→ **INSTRUCTIONS TO FOLLOW**
Return, word for word, only the lines of the data below that lie between the line with "config now b)" and the line with "Inductive phase := SClosed", those two lines included.

→ **EXTRACTED INFORMATION**
(** [decorate] and [decorate_async]: the gate, the entry, the call, and the
    recording of its outcome. [t1] is read by the gate, [t2] when the
    outcome is recorded. An exception outside [Exception] (a cancellation)
    is not caught, so nothing is recorded for it. *)
Definition decorate {T} (name : string) (func : result T) (t1 t2 : Q) : M cb T := fun b =>
  let '(allowed, b) := allow_request t1 b in
  if negb allowed then
    (Raise (raise_ RuntimeError ("Circuit '" +:+ name +:+ "' is OPEN")), b)
  else
    let b := enter b in
    match func with
    | Raise exc =>
        if catchable exc then (Raise exc, record_failure (Some exc) t2 b) else (Raise exc, b)
    | Ok r => (Ok r, record_success t2 b)
    end.

Record stats_t := {
  st_state : string; st_failures : Z; st_success_trial : Z; st_opened_at : Q;
  st_last_failure_at : Q; st_total_requests : Z; st_total_successes : Z;
  st_total_failures : Z; st_total_rejected : Z; st_concurrent_requests : Z;
  st_success_rate : Q; st_current_state_duration : Q; st_state_durations : durations }.

Definition stats (now : Q) (b : cb) : stats_t :=
  let total_completed := _total_successes b + _total_failures b in
  {| st_state := state_value (_state b); st_failures := _failure_count b;
     st_success_trial := _success_count b; st_opened_at := _opened_at b;
     st_last_failure_at := _last_failure_at b; st_total_requests := _total_requests b;
     st_total_successes := _total_successes b; st_total_failures := _total_failures b;
     st_total_rejected := _total_rejected b; st_concurrent_requests := _concurrent_requests b;
     st_success_rate := if 0 <? total_completed
       then inject_Z (_total_successes b) / inject_Z total_completed else 0;
     st_current_state_duration := now - _last_state_change b;
     st_state_durations := _state_durations b |}%Q.

Record health_t := {
  hc_healthy : bool; hc_state : string; hc_time_until_recovery : option Q;
  hc_failure_count : Z; hc_success_count : Z; hc_concurrent_requests : Z }.

Definition health_check (now : Q) (b : cb) : health_t :=
  {| hc_healthy := bool_decide (_state b <> OPEN); hc_state := state_value (_state b);
     hc_time_until_recovery := match _state b with
       | OPEN => Some (py_max 0 (recovery_timeout config - (now - _opened_at b)))
       | _ => None end;
     hc_failure_count := _failure_count b; hc_success_count := _success_count b;
     hc_concurrent_requests := _concurrent_requests b |}%Q.
End methods.

(** ** Operation sequences *)

(** One critical section of the lock: the gate, the entry of the decorators,
    the recording of an outcome, a manual reset. *)
Inductive op :=
| Allow
| Enter
| Succ
| Failed (e : option exn)
| Reset.

Section runs.
Context (config : CircuitBreakerConfig).

(** The state after one operation, and the gate's answer. *)
Definition exec (o : op) (now : Q) (b : cb) : option bool * cb :=
  match o with
  | Allow => let '(r, b) := allow_request config now b in (Some r, b)
  | Enter => (None, enter b)
  | Succ => (None, record_success config now b)
  | Failed e => (None, record_failure config e now b)
  | Reset => (None, reset now b)
  end.

Fixpoint run (ops : list (op * Q)) (b : cb) : list (option bool) * cb :=
  match ops with
  | [] => ([], b)
  | (o, now) :: ops =>
      let '(r, b) := exec o now b in
      let '(rs, b) := run ops b in (r :: rs, b)
  end.

(** ** The specification: a three-phase automaton *)

Inductive phase := SClosed (failures : Z) | SOpen (since : Q) | SHalf (successes : Z).

Record spec := Spec { sp_phase : phase; sp_last_failure : Q; sp_in_flight : Z }.

Definition spec_gate (now : Q) (s : spec) : option phase :=
  match sp_phase s with
  | SOpen since =>
      if Qle_bool (recovery_timeout config) (now - since) then Some (SHalf 0) else None
  | SClosed f =>
      Some (if (0 <? f) && Qltb (failure_reset_timeout config) (now - sp_last_failure s)
            then SClosed 0 else SClosed f)
  | SHalf n => Some (SHalf n)
  end.

Definition spec_counts (e : option exn) : bool :=
  match e with Some e => error_classifier config e | None => true end.

Definition spec_step (o : op) (now : Q) (s : spec) : option bool * spec :=
  let n := sp_in_flight s in
  let dec := Z.max 0 (n - 1) in
  match o with
  | Allow =>
      match spec_gate now s with
      | None => (Some false, s)
      | Some p => (Some (negb (max_concurrent_requests config <=? n)), Spec p (sp_last_failure s) n)
      end
  | Enter => (None, Spec (sp_phase s) (sp_last_failure s) (n + 1))
  | Succ =>
      (None, Spec match sp_phase s with
                  | SHalf k => if half_open_success_threshold config <=? k + 1
                               then SClosed 0 else SHalf (k + 1)
                  | p => p
                  end (sp_last_failure s) dec)
  | Failed e =>
      if spec_counts e then
        (None, Spec match sp_phase s with
                    | SHalf _ => SOpen now
                    | SClosed f => if failure_threshold config <=? f + 1
                                   then SOpen now else SClosed (f + 1)
                    | p => p
                    end now dec)
      else (None, Spec (sp_phase s) (sp_last_failure s) dec)
  | Reset => (None, Spec (SClosed 0) 0 0)
  end.

Fixpoint spec_run (ops : list (op * Q)) (s : spec) : list (option bool) * spec :=
  match ops with
  | [] => ([], s)
  | (o, now) :: ops =>
      let '(r, s) := spec_step o now s in
      let '(rs, s) := spec_run ops s in (r :: rs, s)
  end.

Definition abs (b : cb) : spec :=
  Spec match _state b with
       | CLOSED => SClosed (_failure_count b)
       | OPEN => SOpen (_opened_at b)
       | HALF_OPEN => SHalf (_success_count b)
       end (_last_failure_at b) (_concurrent_requests b).

(** ** Shared lemmas *)

Lemma exec_refines o now b :
  fst (exec o now b) = fst (spec_step o now (abs b)) /\
  abs (snd (exec o now b)) = snd (spec_step o now (abs b)).
Proof.
  destruct b as [st f s oa lf tr tf ts tj c ls ds], o as [| | |[e|]|], st;
    unfold abs, exec, spec_step, spec_gate, spec_counts, allow_request, _can_make_request,
      record_success, record_failure, _transition_to; simpl;
    repeat (split_if; simpl); done.
Qed.

Lemma run_app ops1 ops2 b :
  run (ops1 ++ ops2) b =
    let '(r1, b1) := run ops1 b in let '(r2, b2) := run ops2 b1 in (r1 ++ r2, b2).
Proof.
  revert b. induction ops1 as [|[o t] ops1 IH]; intros b; simpl.
  - by destruct (run ops2 b).
  - destruct (exec o t b) as [r b']. rewrite IH.
    destruct (run ops1 b') as [r1 b1]. by destruct (run ops2 b1).
Qed.

(** An invariant preserved by [exec] holds along runs. *)
Lemma run_invariant (I : cb -> Prop) (P : op -> Q -> Prop) ops b :
  (forall o now b, P o now -> I b -> I (snd (exec o now b))) ->
  Forall (fun '(o, now) => P o now) ops -> I b -> I (snd (run ops b)).
Proof.
  intros Hstep. revert b. induction ops as [|[o t] ops IH]; intros b Hall Hb; simpl; [done|].
  apply Forall_cons in Hall as [HP Hall].
  specialize (Hstep o t b HP Hb). destruct (exec o t b) as [r b']; simpl in *.
  specialize (IH b' Hall Hstep). by destruct (run ops b').
Qed.

(** ** Well-formed states *)

Record wf (b : cb) : Prop := {
  wf_failures : 0 <= _failure_count b;
  wf_successes : 0 <= _success_count b;
  wf_in_flight : 0 <= _concurrent_requests b;
  wf_totals : 0 <= _total_requests b /\ 0 <= _total_failures b /\
              0 <= _total_successes b /\ 0 <= _total_rejected b;
  wf_closed : _state b = CLOSED -> _failure_count b < failure_threshold config;
  wf_half : _state b = HALF_OPEN ->
            _failure_count b = 0 /\ _success_count b < half_open_success_threshold config;
  wf_open : _state b = OPEN -> 1 <= _failure_count b }.

Context (Hft : 1 <= failure_threshold config) (Hst : 1 <= half_open_success_threshold config).

Lemma wf_init now : wf (init now).
Proof. split; simpl; intros; try done; lia. Qed.

Lemma exec_wf o now b : wf b -> wf (snd (exec o now b)).
Proof using Hft Hst.
  intros [Hf Hs Hc (Ht1 & Ht2 & Ht3 & Ht4) Hcl Hhf Hop].
  destruct b as [st f s oa lf tr tf ts tj c ls ds], o as [| | |[e|]|], st; simpl in *;
    unfold allow_request, _can_make_request, record_success, record_failure, reject,
      enter, reset, _transition_to; simpl;
    try specialize (Hcl eq_refl); try specialize (Hhf eq_refl); try specialize (Hop eq_refl);
    repeat (split_if; simpl); bool_props; split; simpl; intros; try done; lia.
Qed.

Lemma run_wf ops b : wf b -> wf (snd (run ops b)).
Proof using Hft Hst.
  apply (run_invariant wf (fun _ _ => True)); [auto using exec_wf|].
  apply Forall_forall. by intros [].
Qed.
End runs.

(** ** Correctness of the state machine *)

(** C1: Refinement. Over any sequence of operations, whatever their times, the
    breaker gives the same admission answers as the three-phase automaton
    [spec_run] and ends in the state the automaton ends in: closed with a
    failure count, open since an instant, or half open with a success count,
    together with the last failure time and the number of requests in flight. *)
Theorem run_refines_spec config ops b :
  fst (run config ops b) = fst (spec_run config ops (abs b)) /\
  abs (snd (run config ops b)) = snd (spec_run config ops (abs b)).
Proof.
  revert b. induction ops as [|[o t] ops IH]; intros b; simpl; [done|].
  destruct (exec_refines config o t b) as [Hr Hb].
  destruct (exec config o t b) as [r b'], (spec_step config o t (abs b)) as [r2 s']; simpl in *.
  subst. destruct (IH b') as [Hrs Hb'].
  destruct (run config ops b'), (spec_run config ops (abs b')); simpl in *. by subst.
Qed.

(** Invariant. From a new breaker with positive thresholds, every reachable
    state is well formed: no negative counter, fewer failures than the threshold
    while closed, no failure and fewer successes than the threshold while half
    open, at least one failure while open. *)
Theorem reachable_wf config t0 ops :
  1 <= failure_threshold config -> 1 <= half_open_success_threshold config ->
  wf config (snd (run config ops (init t0))).
Proof. intros. by apply run_wf, wf_init. Qed.

Lemma reachable_wf_witness :
  let b := snd (run default_config [(Failed None, 1%Q); (Allow, 2%Q)] (init 0)) in
  wf default_config b /\ _failure_count b = 1.
Proof. split; [apply (reachable_wf default_config 0); vm_compute; discriminate|reflexivity]. Defined.

(** An operation other than a manual reset, at a time before the recovery
    timeout of the current opening. *)
Definition before_recovery (config : CircuitBreakerConfig) (opened : Q) (o : op) (now : Q) : Prop :=
  o <> Reset /\ (now - opened < recovery_timeout config)%Q.

Lemma exec_open_stays config opened o now b :
  before_recovery config opened o now -> _state b = OPEN -> _opened_at b = opened ->
  let '(r, b') := exec config o now b in
  _state b' = OPEN /\ _opened_at b' = opened /\ r <> Some true /\
  (o = Allow -> _total_rejected b' = _total_rejected b + 1).
Proof.
  intros [Hne Hlt] Hst Ho. destruct b, o; simpl in *; subst; try done.
  - unfold allow_request; simpl. apply Qle_bool_gt in Hlt. by rewrite Hlt.
  - unfold record_failure; simpl. by repeat (split_if; simpl).
Qed.

(** Fail fast. While open, and until the recovery timeout has elapsed, no
    sequence of operations other than a manual reset makes the breaker admit a
    request, leave the open state or change the opening time: late outcomes of
    requests admitted earlier do not prolong or shorten the opening. *)
Theorem open_rejects_until_timeout config opened ops b :
  _state b = OPEN -> _opened_at b = opened ->
  Forall (fun '(o, now) => before_recovery config opened o now) ops ->
  Forall (fun r => r <> Some true) (fst (run config ops b)) /\
  _state (snd (run config ops b)) = OPEN /\ _opened_at (snd (run config ops b)) = opened.
Proof.
  revert b. induction ops as [|[o t] ops IH]; intros b Hst Ho Hall; simpl; [done|].
  apply Forall_cons in Hall as [HP Hall].
  pose proof (exec_open_stays config opened o t b HP Hst Ho) as Hex.
  destruct (exec config o t b) as [r b'], Hex as (Hst' & Ho' & Hr & _).
  specialize (IH b' Hst' Ho' Hall). destruct (run config ops b'); simpl in *.
  destruct IH as [? []]. auto using Forall_cons_2.
Qed.

Definition opened_breaker : cb :=
  snd (run default_config (replicate 5 (Failed None, 1%Q)) (init 0)).

Lemma open_rejects_until_timeout_witness :
  fst (run default_config [(Allow, 2%Q); (Failed None, 3%Q); (Allow, 30%Q)] opened_breaker)
    = [Some false; None; Some false] /\
  _state (snd (run default_config [(Allow, 2%Q); (Failed None, 3%Q); (Allow, 30%Q)] opened_breaker)) = OPEN.
Proof.
  split; [reflexivity|].
  apply (open_rejects_until_timeout default_config 1); try reflexivity.
  repeat constructor; done.
Defined.

(** [n] failures that count, at the given times. *)
Definition failures (es : list (exn * Q)) : list (op * Q) := map (fun '(e, t) => (Failed (Some e), t)) es.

→ **RESPONSE**
  | Succ => (None, record_success config now b)
  | Failed e => (None, record_failure config e now b)
  | Reset => (None, reset now b)
  end.

Fixpoint run (ops : list (op * Q)) (b : cb) : list (option bool) * cb :=
  match ops with
  | [] => ([], b)
  | (o, now) :: ops =>
      let '(r, b) := exec o now b in
      let '(rs, b) := run ops b in (r :: rs, b)
  end.

(** ** The specification: a three-phase automaton *)

Inductive phase := SClosed (failures : Z) | SOpen (since : Q) | SHalf (successes : Z).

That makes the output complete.